Work order
Your answer should consist of the lines below that hold the word "every".
------------------------------------------------------------------------
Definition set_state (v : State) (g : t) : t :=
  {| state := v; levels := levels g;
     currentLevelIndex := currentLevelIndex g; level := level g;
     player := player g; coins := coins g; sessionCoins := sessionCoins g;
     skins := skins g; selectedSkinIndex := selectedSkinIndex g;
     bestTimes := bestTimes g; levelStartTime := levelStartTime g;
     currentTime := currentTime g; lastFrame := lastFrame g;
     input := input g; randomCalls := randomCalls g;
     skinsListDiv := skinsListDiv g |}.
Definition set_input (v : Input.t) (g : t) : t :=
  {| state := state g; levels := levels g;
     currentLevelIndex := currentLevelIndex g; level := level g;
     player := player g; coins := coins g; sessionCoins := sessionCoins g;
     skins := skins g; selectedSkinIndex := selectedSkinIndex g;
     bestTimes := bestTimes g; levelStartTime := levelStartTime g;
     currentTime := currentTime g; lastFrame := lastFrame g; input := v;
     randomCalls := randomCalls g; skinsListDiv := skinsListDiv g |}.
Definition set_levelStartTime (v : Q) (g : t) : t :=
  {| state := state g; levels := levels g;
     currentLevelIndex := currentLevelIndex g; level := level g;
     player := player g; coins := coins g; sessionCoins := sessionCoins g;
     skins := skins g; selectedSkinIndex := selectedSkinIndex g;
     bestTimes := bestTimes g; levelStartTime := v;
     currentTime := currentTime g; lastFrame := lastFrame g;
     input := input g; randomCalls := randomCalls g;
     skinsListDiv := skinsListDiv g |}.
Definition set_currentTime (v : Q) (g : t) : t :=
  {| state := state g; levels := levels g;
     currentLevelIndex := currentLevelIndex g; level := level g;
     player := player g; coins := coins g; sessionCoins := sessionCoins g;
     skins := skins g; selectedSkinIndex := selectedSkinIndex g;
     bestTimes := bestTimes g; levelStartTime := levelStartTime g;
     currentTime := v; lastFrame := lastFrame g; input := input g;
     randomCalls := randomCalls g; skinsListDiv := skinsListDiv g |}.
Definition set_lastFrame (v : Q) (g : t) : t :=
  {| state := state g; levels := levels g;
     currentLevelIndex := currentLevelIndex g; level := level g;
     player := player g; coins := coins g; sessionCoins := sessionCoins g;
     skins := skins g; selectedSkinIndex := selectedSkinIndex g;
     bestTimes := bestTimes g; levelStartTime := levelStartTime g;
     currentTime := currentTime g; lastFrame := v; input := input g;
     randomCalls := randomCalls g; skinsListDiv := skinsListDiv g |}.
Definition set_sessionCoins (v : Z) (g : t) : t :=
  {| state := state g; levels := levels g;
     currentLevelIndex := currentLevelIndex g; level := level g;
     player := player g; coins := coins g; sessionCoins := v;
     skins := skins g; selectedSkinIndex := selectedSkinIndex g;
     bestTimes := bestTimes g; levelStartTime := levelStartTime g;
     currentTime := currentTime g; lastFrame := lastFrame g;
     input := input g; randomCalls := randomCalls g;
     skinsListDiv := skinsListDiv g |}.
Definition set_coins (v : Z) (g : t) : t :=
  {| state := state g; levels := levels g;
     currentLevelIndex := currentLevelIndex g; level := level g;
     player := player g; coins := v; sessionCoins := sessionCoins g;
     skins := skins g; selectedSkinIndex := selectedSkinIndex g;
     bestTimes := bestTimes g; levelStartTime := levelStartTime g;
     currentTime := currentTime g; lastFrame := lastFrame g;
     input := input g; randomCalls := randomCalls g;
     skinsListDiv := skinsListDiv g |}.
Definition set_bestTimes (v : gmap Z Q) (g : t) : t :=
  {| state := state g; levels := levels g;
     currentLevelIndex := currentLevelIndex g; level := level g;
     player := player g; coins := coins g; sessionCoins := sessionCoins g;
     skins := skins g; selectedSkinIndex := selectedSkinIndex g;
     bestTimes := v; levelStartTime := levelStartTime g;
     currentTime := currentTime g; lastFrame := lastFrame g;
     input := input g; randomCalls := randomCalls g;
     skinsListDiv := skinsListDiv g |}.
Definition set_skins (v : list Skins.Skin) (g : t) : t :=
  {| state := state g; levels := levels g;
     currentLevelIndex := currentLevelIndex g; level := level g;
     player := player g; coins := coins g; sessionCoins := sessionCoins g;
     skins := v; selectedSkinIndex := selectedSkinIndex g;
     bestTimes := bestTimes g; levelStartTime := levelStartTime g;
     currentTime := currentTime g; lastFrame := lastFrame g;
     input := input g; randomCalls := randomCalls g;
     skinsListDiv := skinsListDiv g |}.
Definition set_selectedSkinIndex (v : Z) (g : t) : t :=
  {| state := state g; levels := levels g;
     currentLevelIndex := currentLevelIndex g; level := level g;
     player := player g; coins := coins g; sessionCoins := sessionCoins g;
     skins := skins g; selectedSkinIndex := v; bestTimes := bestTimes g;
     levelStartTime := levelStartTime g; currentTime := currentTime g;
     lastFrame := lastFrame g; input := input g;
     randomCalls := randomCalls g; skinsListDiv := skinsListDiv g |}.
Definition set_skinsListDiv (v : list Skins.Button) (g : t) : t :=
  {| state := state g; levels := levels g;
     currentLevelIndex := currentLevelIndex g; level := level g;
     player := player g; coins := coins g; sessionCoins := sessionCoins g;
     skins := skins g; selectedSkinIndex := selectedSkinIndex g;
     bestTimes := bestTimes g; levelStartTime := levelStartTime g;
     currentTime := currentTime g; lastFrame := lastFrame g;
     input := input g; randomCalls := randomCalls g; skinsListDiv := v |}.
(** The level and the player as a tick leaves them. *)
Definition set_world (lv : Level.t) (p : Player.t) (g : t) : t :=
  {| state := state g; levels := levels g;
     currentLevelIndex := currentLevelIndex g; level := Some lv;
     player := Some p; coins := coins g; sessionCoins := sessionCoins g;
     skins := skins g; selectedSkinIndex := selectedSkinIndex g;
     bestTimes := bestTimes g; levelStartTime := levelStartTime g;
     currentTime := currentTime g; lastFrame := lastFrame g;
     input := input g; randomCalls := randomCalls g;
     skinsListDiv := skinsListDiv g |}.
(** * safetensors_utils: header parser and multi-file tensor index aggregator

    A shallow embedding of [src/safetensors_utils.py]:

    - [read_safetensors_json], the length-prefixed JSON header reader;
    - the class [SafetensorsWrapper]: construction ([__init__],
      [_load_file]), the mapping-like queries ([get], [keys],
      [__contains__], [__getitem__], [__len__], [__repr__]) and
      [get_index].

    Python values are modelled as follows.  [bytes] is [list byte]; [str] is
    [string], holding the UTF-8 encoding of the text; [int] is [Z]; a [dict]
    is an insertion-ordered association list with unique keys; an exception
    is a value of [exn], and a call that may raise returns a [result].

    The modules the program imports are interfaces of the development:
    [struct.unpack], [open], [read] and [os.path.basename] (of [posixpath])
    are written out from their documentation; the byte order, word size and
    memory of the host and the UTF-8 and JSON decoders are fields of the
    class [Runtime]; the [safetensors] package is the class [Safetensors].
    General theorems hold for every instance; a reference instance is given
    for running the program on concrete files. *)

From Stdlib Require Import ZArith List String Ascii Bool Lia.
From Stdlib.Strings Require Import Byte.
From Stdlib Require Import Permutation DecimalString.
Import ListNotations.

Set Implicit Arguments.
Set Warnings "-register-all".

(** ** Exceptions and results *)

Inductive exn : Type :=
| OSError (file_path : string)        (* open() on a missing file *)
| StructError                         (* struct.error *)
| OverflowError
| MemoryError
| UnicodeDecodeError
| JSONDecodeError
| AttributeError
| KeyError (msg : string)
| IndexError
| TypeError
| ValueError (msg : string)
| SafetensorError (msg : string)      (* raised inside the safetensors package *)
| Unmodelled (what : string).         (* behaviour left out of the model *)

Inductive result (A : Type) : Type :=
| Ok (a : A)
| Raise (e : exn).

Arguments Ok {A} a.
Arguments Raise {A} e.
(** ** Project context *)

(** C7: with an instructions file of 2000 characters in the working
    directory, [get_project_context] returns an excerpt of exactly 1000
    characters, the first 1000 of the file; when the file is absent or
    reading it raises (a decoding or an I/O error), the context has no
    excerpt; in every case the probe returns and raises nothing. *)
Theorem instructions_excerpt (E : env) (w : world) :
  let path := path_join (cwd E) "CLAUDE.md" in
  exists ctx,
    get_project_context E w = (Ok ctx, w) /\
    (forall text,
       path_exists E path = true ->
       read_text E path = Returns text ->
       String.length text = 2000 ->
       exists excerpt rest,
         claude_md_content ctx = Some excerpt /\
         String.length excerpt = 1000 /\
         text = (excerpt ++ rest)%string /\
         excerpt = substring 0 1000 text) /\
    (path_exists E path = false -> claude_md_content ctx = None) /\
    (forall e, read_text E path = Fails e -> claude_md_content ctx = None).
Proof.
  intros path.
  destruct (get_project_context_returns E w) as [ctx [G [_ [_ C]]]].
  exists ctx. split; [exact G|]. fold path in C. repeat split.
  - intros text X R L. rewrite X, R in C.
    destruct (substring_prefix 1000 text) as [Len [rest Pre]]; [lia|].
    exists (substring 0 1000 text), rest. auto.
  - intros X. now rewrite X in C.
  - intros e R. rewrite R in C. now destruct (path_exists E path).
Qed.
------------------------------------------------------------------------
Reply
    General theorems hold for every instance; a reference instance is given
    excerpt; in every case the probe returns and raises nothing. *)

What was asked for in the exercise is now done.